_DIRECTIONS FOR THIS TASK_
Look through the entries below for the string "handlers", and copy each line where it is found.

═══ RECORDED INFORMATION

(* ===== verification/LsmScan.v ===== *)
(** * Scans of the LSM tree (crates/noedb-storage/src/lsm.rs: [merge_visible_fold],
      [range_visible], [range_visible_keys], [scan_windows]; lsm_mvcc.rs:
      [gc_mvcc_active]) and the cache of table readers (lsm.rs: [sst_cache])

    A scan collects every visible version in the windows of the range, sorts by
    user key and then newest first, and keeps the head of each run.  The sort is
    [sort_unstable_by]: any function that returns a sorted permutation.  [Lsm] opens the
    file of a table for every read; the last part adds the cache and shows that it makes
    no difference. *)

From S2P Require Import Prelude BTree StorageError Mvcc MemTable Wal Filter SSTable Compaction Lsm.

(** ** scan_windows *)

Definition ff (n : nat) : bytes := replicate n xff.

Definition scan_windows (start end_ : bytes) : list (bytes * bytes) :=
  match end_ with
  | [] => [(start, ff 64)]
  | _ =>
      (start, end_) ::
      omap (fun plen =>
              let p := take plen end_ in
              if bytes_leb start p && bytes_ltb p end_ then Some (p, p ++ ff 9) else None)
           (seq 1 (length end_ - 1))
  end.

(** ** The merge *)

(** A visible version: user key, commit timestamp, deleted, payload. *)
Abbreviation candidate W := (bytes * Z * bool * W)%type.
Definition c_user {W} (c : candidate W) : bytes := c.1.1.1.
Definition c_ts {W} (c : candidate W) : Z := c.1.1.2.

Section scan.
Context (crc32c : bytes -> Z).
Context {W : Type} (wrap_value : bytes -> W).
Context (sort : list (candidate W) -> list (candidate W)).

(** [ingest]: the candidate that an internal entry contributes, if any. *)
Definition ingest (view : ReadView) (bounds : option (bytes * bytes)) (ik raw : bytes)
    : outcome StorageError (option (candidate W)) :=
  let is_mvcc := starts_with MAGIC raw && (len ik >? 8) in
  let? decoded := (if is_mvcc then decode_version_ref raw else Ok (Some (1, false, raw))) in
  match decoded with
  | None => Ok None
  | Some (commit_ts, deleted, value) =>
      let user := if is_mvcc then decode_user_key ik else ik in
      let outside := match bounds with
                     | Some (start, end_) =>
                         bytes_ltb user start || (negb (bool_decide (end_ = [])) && bytes_leb end_ user)
                     | None => false
                     end in
      if outside then Ok None
      else if (commit_ts =? 0) || (commit_ts >? snapshot_ts view) then Ok None
      else Ok (Some (user, commit_ts, deleted, wrap_value value))
  end.
(* ===== verification/Raft.v ===== *)
(** * The Raft state machine
      (crates/noedb-raft/src/types.rs, state.rs, config.rs, rpc.rs, log.rs,
       membership.rs, raft_core.rs)

    [Raft] is the node's state record; each method is a function from the state
    to the state and the list of [Action]s it returns.  The randomized election
    timeout is drawn from outside: a method that resets the timer takes the
    value drawn ([et]); where the source draws twice in one call only the last
    draw is kept, so one argument is enough.  The serialization of membership
    changes is done by the bincode crate: [conf_ser] and [conf_deser] stand for
    it.  Terms, indices and node ids are the [u64]s inside their wrappers. *)

From S2P Require Import Prelude BTree.

(** ** types.rs *)

Inductive Role : Type := Follower | Candidate | Leader.

#[global] Instance Role_eq_dec : EqDecision Role.
Proof. solve_decision. Defined.

Definition LogIndex_prev (i : Z) : Z := sat 64 (i - 1).
Definition LogIndex_next (i : Z) : Z := sat 64 (i + 1).
Definition Term_next (t : Z) : Z := sat 64 (t + 1).

(** ** state.rs *)

Record HardState : Type := mkHardState {
  current_term : Z;
  voted_for : option Z;
  commit_index : Z;
  last_applied : Z;
}.

Definition HardState_default : HardState := mkHardState 0 None 0 0.

Record SoftState : Type := mkSoftState { role : Role; leader_id : option Z }.

Definition SoftState_default : SoftState := mkSoftState Follower None.

Record Progress : Type := mkProgress { next_index : Z; match_index : Z }.

(** ** config.rs *)

Record RaftConfig : Type := mkRaftConfig {
  cfg_id : Z;
  cfg_voters : list Z;
  election_timeout_min : Z;
  election_timeout_max : Z;
  heartbeat_interval : Z;
  max_append_batch : Z;
}.

Definition RaftConfig_three_node (id : Z) : RaftConfig := mkRaftConfig id [1; 2; 3] 300 500 50 256.
Definition RaftConfig_simulation (id : Z) (voters : list Z) : RaftConfig :=
  mkRaftConfig id voters (80 + id * 40) (80 + id * 40) 25 64.

Definition RaftConfig_quorum (c : RaftConfig) : Z := len (cfg_voters c) / 2 + 1.
Definition RaftConfig_is_voter (c : RaftConfig) (node : Z) : bool := bool_decide (node ∈ cfg_voters c).

(** [draw] is the value of [gen_range], used only for a proper interval. *)
Definition RaftConfig_election_timeout (c : RaftConfig) (draw : Z) : Z :=
  if election_timeout_min c =? election_timeout_max c then election_timeout_min c else draw.

(** ** log.rs *)

Record RLogEntry : Type := mkRLogEntry { re_term : Z; re_command : bytes }.

#[global] Instance RLogEntry_eq_dec : EqDecision RLogEntry.
Proof. solve_decision. Defined.

Inductive ConfChange : Type := AddVoter (id : Z) | RemoveVoter (id : Z).

(** The entries, sentinel included. *)
Abbreviation RaftLog := (list RLogEntry).

Definition RaftLog_new : RaftLog := [mkRLogEntry 0 []].

(** [entries.get(i)]: the test on [Z] avoids converting an arbitrary index. *)
Definition RaftLog_get (l : RaftLog) (index : Z) : option RLogEntry :=
  if (0 <=? index) && (index <? len l) then l !! Z.to_nat index else None.

Definition RaftLog_last_index (l : RaftLog) : Z := Z.max 0 (len l - 1).

Definition RaftLog_term_at (l : RaftLog) (index : Z) : Z :=
  match RaftLog_get l index with Some e => re_term e | None => 0 end.

Definition RaftLog_append (l : RaftLog) (entries : list RLogEntry) : RaftLog := l ++ entries.

Definition RaftLog_truncate_from (l : RaftLog) (index : Z) : RaftLog :=
  let keep := sat 64 (index + 1) in
  if keep <? len l then take (Z.to_nat keep) l else l.

Definition RaftLog_slice_from (l : RaftLog) (from : Z) : list RLogEntry :=
  if from >=? len l then [] else drop (Z.to_nat from) l.

(** [clear], the snapshot's sentinel, [resize] to the snapshot index (which pads
    with copies of the same entry), then the suffix. *)
Definition RaftLog_restore (snapshot_index snapshot_term : Z) (suffix : list RLogEntry) : RaftLog :=
  let e := mkRLogEntry snapshot_term [] in
  (if snapshot_index >? 0 then replicate (Z.to_nat (snapshot_index + 1)) e else [e]) ++ suffix.

(** ** rpc.rs and storage.rs (Snapshot) *)

Record Snapshot : Type := mkSnapshot { snap_index : Z; snap_term : Z; snap_data : bytes }.
(* ===== verification/RaftSafety.v ===== *)
(** * Election safety of the Raft cluster

    The nodes of [RaftNode] run on an asynchronous network that may lose,
    duplicate and reorder messages (a message once sent can be delivered at any
    later time, any number of times) and crash at any point: between handlers,
    or in the middle of running a handler's actions, when only a prefix of them
    has reached the storage and no message has left.  A restarted node is
    [RaftNode_open] on what its storage holds.  A [regime] says which
    commands may be proposed and whether nodes crash: election safety is proved for
    [fixed_members], where no proposed command carries the membership prefix, which is
    shown to keep the voter list of every node fixed.  The steps are generic in the storage, of
    which only the laws of [StorageLaws] are used. *)

From S2P Require Import Prelude BTree Raft RaftNode.

(** ** What the handlers leave alone *)

(** The part of the state that elections depend on. *)
Definition core (r : Raft) :=
  (r_config r, r_soft r, r_log r, r_votes r, (r_term r, voted_for (r_hard r))).

Definition plain (e : RLogEntry) : Prop := starts_with CONF_MAGIC (re_command e) = false.

#[global] Instance plain_dec e : Decision (plain e).
Proof. unfold plain. apply _. Defined.

Definition granted (T : Z) : RpcMessage := RequestVoteRespM (mkRequestVoteResp T true).

(** What a node sends of its own accord: requests in its own name, entries
    without membership changes, and no vote. *)
Definition msg_ok (id : Z) (m : RpcMessage) : Prop :=
  match m with
  | RequestVote req => rv_candidate_id req = id
  | AppendEntries req => Forall plain (ae_entries req)
  | RequestVoteRespM resp => rvr_vote_granted resp = false
  | _ => True
  end.

Definition act_ok (id : Z) (a : Action) : Prop :=
  match a with
  | Send _ m => msg_ok id m
  | PersistLog _ es => Forall plain es
  | _ => True
  end.

Lemma plain_not_conf deser e : plain e -> decode_conf_change deser (re_command e) = None.
Proof. unfold plain, decode_conf_change. by intros ->. Qed.
Lemma comment_end_spec rest pos q :
  drop pos src = rest -> (pos <= length src)%nat -> comment_end rest pos = Some q ->
  (pos + 2 <= q)%nat /\ at_char q.
Proof.
  revert pos. induction rest as [|b rest IH]; intros pos Hd Hle; [done|]. cbn [comment_end].
  assert (drop (S pos) src = rest) as Hd'.
  { replace (S pos) with (pos + 1)%nat by lia. by rewrite <- drop_drop, Hd. }
  assert (pos < length src)%nat as Hlt.
  { apply (f_equal length) in Hd. rewrite length_drop in Hd. simpl in Hd. lia. }
  destruct (_ && _) eqn:E.
  - apply andb_true_iff in E as [_ E]. intros [=<-]. split; [lia|].
    destruct rest as [|b' rest]; [done|]. simpl in E. unfold byte_is in E. apply bool_decide_eq_true in E as ->.
    replace (pos + 2)%nat with (S (S pos)) by lia. apply (at_byte (S pos) x2f); [lia| |done].
    by rewrite <- (Nat.add_0_r (S pos)), <- lookup_drop, Hd'.
  - intros Hq. apply IH in Hq as [? ?]; [split; [lia|done]|done|lia].
Qed.

Lemma digit_ascii b : is_ascii_digit b = true -> b2z b < 0x80.
Proof. unfold is_ascii_digit, in_byte. intros E. bool_to_prop. lia. Qed.
Lemma white_ascii b : is_whitespace b = true -> b2z b < 0x80.
Proof.
  revert b. apply (forall_byte (fun b => is_whitespace b = true -> b2z b < 0x80)).
  vm_compute. reflexivity.
Qed.
Lemma byte_is_ascii c b : b2z c < 0x80 -> byte_is c b = true -> b2z b < 0x80.
Proof. unfold byte_is. by intros ? ->%bool_decide_eq_true. Qed.

(** ** The steps of the cursor *)

Lemma run_peek (Q : option byte -> nat -> Prop) pos : Q (src !! pos) pos -> run_to (peek_byte src) pos Q.
Proof. done. Qed.
Lemma run_peek_at n (Q : option byte -> nat -> Prop) pos :
  Q (src !! (pos + n)%nat) pos -> run_to (peek_byte_at src n) pos Q.
Proof. done. Qed.
Lemma run_err {A} k start pos (Q : A -> nat -> Prop) : run_to (lex_err k start) pos Q.
Proof. done. Qed.

(** A step that keeps the cursor at a char and does not move it back. *)
Definition steps (pos pos' : nat) : Prop := at_char pos' /\ (pos <= pos')%nat.

Lemma steps_refl pos : at_char pos -> steps pos pos.
Proof. by split. Qed.
Lemma steps_trans p q r : steps p q -> steps q r -> steps p r.
Proof. intros [_ ?] [? ?]. split; [done|lia]. Qed.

══════

_SOLUTION TO THIS TASK_
    later time, any number of times) and crash at any point: between handlers,
(** ** What the handlers leave alone *)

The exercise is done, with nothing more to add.